Budget 2026 de l’État de Vaud
Le Conseil d’État a communiqué son projet de budget 2026. Comme annoncé depuis la publication des comptes 2024 au printemps passé, il contient des coupes de plus de 300 millions de francs. Le Conseil d’État reconduit les coupes déjà décidées pour 2025 et liées à la loi sur l’assainissement financier (les 79 millions) et y ajoute plus de 200 millions. Contrairement à ce qui nous est annoncé, ces coupes ne sont absolument pas nécessaires au vu de la situation financière et elles ne seront pas sans effet sur les prestations.

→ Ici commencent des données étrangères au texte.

(** Encrypting a directory, or a file with a plain name. *)
Lemma EncryptToDir_near schedule src key : plain_dir src -> plain_names (filename src) ->
  all_guarantee (changes_near dest) (EncryptToDir schedule src dest key).
Proof.
  intros Hs Hn. unfold EncryptToDir. apply guarantees_look; [apply _|]. intros w1. apply guarantees_now. intros _.
  apply guarantees_look; [apply _|]. intros w2. case_match.
  { destruct (encrypt_target_near (filename src) Hn) as [Ht He]. apply guarantees_op; [done|]. intros _ _ _ _.
    eapply task_near; [exact Ht|apply EncryptFile_off]. }
  apply guarantees_look; [apply _|]. intros w3. case_match; [|done].
  apply guarantees_look; [apply _|]. intros w4. apply walk_keeps; [apply _|].
  intros item w (rel & -> & Hr & _)%elem_of_items. unfold encrypt_item.
  destruct (is_regular_file _ w); [|done]. rewrite relative_path_app by done.
  destruct (encrypt_target_near rel Hr) as [Ht He]. specialize (He w).
  unfold mbind, st_bind. destruct (ensure_parent _ w) as [[[]|e|u] w']; [|done|done].
  split; [done|]. cbn. intros t E. injection E as <-. eapply task_near; [exact Ht|apply EncryptFile_off].
Qed.

Lemma copy_file_near from rel (w : world) : plain_names rel ->
  changes_near dest w (copy_file from (path_app dest rel) w).2.
Proof.
  intros Hr. unfold copy_file. destruct (fs_of w !! from); [|done]. destruct (_ || _); [done|].
  apply write_near. rewrite within_spec by done. right. rewrite path_app_plain by done.
  destruct (is_directory _ w); [|by exists rel]. unfold path_app.
  rewrite without_not_absolute by apply filename_without.
  rewrite (proj2 (String.eqb_neq _ _)) by (by destruct dest; [destruct Hdest|]).
  rewrite ends_below by done. cbn [orb]. rewrite string_app_assoc. by eexists.
Qed.

Lemma decrypt_target_near rel : plain_names rel -> String.eqb (extension rel) kEncSuffix = true ->
  within dest (remove_extension (path_app dest rel)) = true.
Proof.
  intros Hr He. destruct (dec_item_target dest rel Hdest Hr) as [E _]. rewrite He in E. rewrite E.
  apply within_spec; [done|]. right. by eexists.
Qed.

(** Decrypting a directory, or a file with a plain name. *)
Lemma DecryptToDir_near schedule src key : plain_dir src -> plain_names (filename src) ->
  all_guarantee (changes_near dest) (DecryptToDir schedule src dest key).
Proof.
  intros Hs Hn. unfold DecryptToDir. apply guarantees_look; [apply _|]. intros w1. apply guarantees_now. intros _.
  apply guarantees_look; [apply _|]. intros w2. case_match.
  { apply guarantees_op; [intros w; by apply ensure_parent_near|]. intros _ _ _ _.
    destruct (String.eqb _ _) eqn:Ee; [|apply all_guarantee_op; intros w; by apply copy_file_near].
    eapply task_near; [apply decrypt_target_near; [done|]|apply DecryptFile_off].
    by rewrite (extension_filename _ _ (filename_filename src)). }
  apply guarantees_look; [apply _|]. intros w3. case_match; [|done].
  apply guarantees_look; [apply _|]. intros w4. apply walk_keeps; [apply _|].
  intros item w (rel & -> & Hr & _)%elem_of_items. unfold decrypt_item.
  destruct (is_regular_file _ w); [|done]. rewrite relative_path_app by done.
  pose proof (ensure_parent_near rel w Hr) as He.
  unfold mbind, st_bind. destruct (ensure_parent _ w) as [[[]|e|u] w']; [|done|done].
  destruct (String.eqb _ _) eqn:Ee.
  - split; [done|]. intros t E. injection E as <-. cbn [fst snd].
    apply (task_near (remove_extension (path_app dest rel))); [|apply DecryptFile_off].
    apply decrypt_target_near; [done|]. by rewrite (extension_filename _ _ (filename_app_plain src rel Hs Hr)) in Ee.
  - pose proof (copy_file_near (path_app src rel) rel w' Hr) as Hc.
    destruct (copy_file _ _ w') as [[[]|e|u] w'']; (split; [by etrans|done]).
Qed.

Lemma remove_all_near (w : world) : changes_near dest w (remove_all dest w).2.
Proof.
  fold (cleared dest w). split.
  - intros p Hp. rewrite cleared_file by apply Hdest. by rewrite Hp.
  - intros p Hp. rewrite cleared_dir by apply Hdest. split; [by intros []|]. intros Hin. split; [|done].
    apply not_true_iff_false. intros Hw. by apply Hp, within_near.
Qed.
End Walks.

C’est un choix politique de la part du Conseil d’État, le choix de faire de la politique fiscale l’axe central de son action et d’y subordonner les prestations et les conditions de travail des services publics et parapublics. Comme déjà annoncé, le SSP Vaud combattra ces dégradations en organisant l’opposition avec toutes les forces qui veulent lutter contre le démantèlement des services publics et parapublics.

NI NÉCESSAIRE, NI INDOLORE. Le Conseil d’État justifie ce programme d’austérité par la « nécessité » de rétablir l’équilibre budgétaire. C’est faux pour trois raisons :
D’abord, comme l’affirme le Conseil d’État, les mesures 2026 ne sont plus liées à l’activation de la loi sur l’assainissement financier (sauf les 15 millions de coupes non-réalisées en 2025). Donc pas de nécessité légale. Ensuite, le canton de Vaud ne se trouve pas dans une situation financière difficile, avec un taux d’endettement de 0,71% et 500 millions de dettes contre une fortune de 2 milliards, il n’y a aucun péril financier. Enfin, corriger un déséquilibre peut se faire en agissant sur les deux côtés de la balance. Or le Conseild’État fait comme si augmenter les recettes n’était pas une option. Il fait même pire : Mme Luisier confirme aujourd’hui la nouvelle baisse d’impôts prévue pour 2026! Pas de nécessité de couper dans les charges mais un choix politique de construire les services publics et parapublics avec ce qu’il reste unefois que la politique fiscale a été arrêtée. Le SSP critiquait déjà cette politique annoncée dans le programme de législature, nous avons la preuve désormais que les fruits de cette politique sont indigestes.
Le Conseil d’État affirme que ces mesures n’affecteront pas les prestations. C’est faux, car cela voudrait dire que les plus de 300 millions coupés étaient en fait inutiles. Or, chaque franc d’un budget des services publics et parapublics « sert » à quelque chose, chaque fourniture en moins dans une école, dans un hôpital, dans un centre d’accueil impacte la prestation. Dire le contraire est un mensonge.
S’il y a des dépenses inutiles, elles sont peut-être à trouver dans les locations de limousine, mais elles ne permettront pas d’arriver à l’équilibre. Car pour arriver à l’équilibre sans dégrader les prestations, il faut regarder du côté des recettes. Le Conseil d’État continue au contraire de vouloir baisser les impôts des plus riches. Alors il coupe dans tous les domaines.

Petit tour d’horizon :

PERSONNEL DE L’ÉTAT. Le Conseil d’État a annoncé deux mesures salariales pour le personnel de l’État. D’une part, une « contribution de crise » de 0,7% du salaire brut sur 2026, pour les employé·es à partir de la classe 6. D’autre part, l’absence d’indexation pour 2026, cette mesure s’appliquant également aux secteurs parapublics.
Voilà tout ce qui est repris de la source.